Your objective:
Would you pull out every line of the material that contains the string "forall"?

Source data:
(** C35: Whatever sequence of allocations and frees a chunk goes through, the blocks its
    users hold lie in the chunk, aligned to their size, and no unit is in two of them;
    each of them can be freed; an allocation is refused only when every aligned range of
    the size wanted meets a block that is held; and when the last block is given back
    the tree is as it was at the start. *)
Theorem buddy_blocks_apart (t : list nat) (h : list (nat * nat)) (Hreach : chunk_state t h) :
  (forall u w, (u, w) ∈ h -> 1 <= w <= top /\ u + 2 ^ (w - 1) <= DATA_BUFFER_CHUNK_UNITS /\ (2 ^ (w - 1) | u)) /\
  (forall n, length (filter (in_block n) h) <= 1) /\
  (forall u w, (u, w) ∈ h -> is_Some (chunk_free t u)) /\
  (forall want k, 1 <= want <= top -> chunk_alloc t want = None -> (k + 1) * 2 ^ (want - 1) <= DATA_BUFFER_CHUNK_UNITS ->
     exists b n, b ∈ h /\ in_block n b /\ k * 2 ^ (want - 1) <= n < (k + 1) * 2 ^ (want - 1)) /\
  (h = [] -> forall p, Pos.to_nat p < 2 ^ top -> node t p = node tree_init p).
Proof.
  destruct (chunk_state_shape t h Hreach) as (s & Hs & Hh).
  assert (Hin : forall x, x ∈ h -> exists b, b ∈ blocks 1 top s /\ held b = x).
  { intros x Hx. rewrite <- Hh in Hx. apply list_elem_of_fmap in Hx as (b & -> & Hb). by exists b. }
  split_and!.
  - intros u w Hx. destruct (Hin _ Hx) as (b & Hb & [= <- <-]).
    destruct (block_span t s b Hs Hb) as (Hl & H1 & H2). split; [done|].
    change (2 ^ (b.2 - 1)) with (units b). change (2 ^ top) with (DATA_BUFFER_CHUNK_UNITS + DATA_BUFFER_CHUNK_UNITS) in H2.
    split; [lia|]. apply Nat.divide_sub_r; [by exists (Pos.to_nat b.1)|].
    exists (2 ^ (top - b.2)). unfold units. rewrite <- Nat.pow_add_r.
    replace (top - b.2 + (b.2 - 1)) with 10 by (unfold top, DATA_BUFFER_CHUNK_UNITS_SHIFT in *; lia). done.
  - intros n. rewrite <- Hh. by apply (count_held t).
  - intros u w Hx. destruct (Hin _ Hx) as (b & Hb & E). destruct (chunk_free_run t s b Hs Hb) as (t' & _ & E' & _).
    rewrite E in E'. by eexists.
  - intros want k Hw E Hk. destruct (chunk_full t s want k Hs Hw E Hk) as (b & n & Hb & Hn & Hr).
    exists (held b), (n - DATA_BUFFER_CHUNK_UNITS). destruct (block_span t s b Hs Hb) as (_ & H1 & _).
    split; [rewrite <- Hh; by apply list_elem_of_fmap_2|]. unfold in_block, held, on_leaf in *. cbn [fst snd].
    change (2 ^ (b.2 - 1)) with (units b). lia.
  - intros -> p Hp. apply Permutation_nil_r in Hh.
    assert (Hfree : s = Free).
    { destruct (decide (s = Free)) as [|Hne]; [done|].
      destruct (blocks_nonempty t top 1 s (proj2 Hs) Hne) as (b & n & Hb & _).
      by destruct (blocks 1 top s); [apply elem_of_nil in Hb|]. }
    subst s. apply (represents_same t tree_init top 1 Free); [apply Hs|vm_compute; tauto|apply under_root|].
    destruct (Nat.le_gt_cases (1 + top) (Pos.size_nat p)) as [Hle|]; [|done]. exfalso.
    pose proof (number_of_size p). assert (2 ^ top <= 2 ^ (Pos.size_nat p - 1)) by (apply Nat.pow_le_mono_r; lia). lia.
Qed.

Solution for this problem:
  (forall u w, (u, w) ∈ h -> 1 <= w <= top /\ u + 2 ^ (w - 1) <= DATA_BUFFER_CHUNK_UNITS /\ (2 ^ (w - 1) | u)) /\
  (forall n, length (filter (in_block n) h) <= 1) /\
  (forall u w, (u, w) ∈ h -> is_Some (chunk_free t u)) /\
  (forall want k, 1 <= want <= top -> chunk_alloc t want = None -> (k + 1) * 2 ^ (want - 1) <= DATA_BUFFER_CHUNK_UNITS ->
  (h = [] -> forall p, Pos.to_nat p < 2 ^ top -> node t p = node tree_init p).
  assert (Hin : forall x, x ∈ h -> exists b, b ∈ blocks 1 top s /\ held b = x).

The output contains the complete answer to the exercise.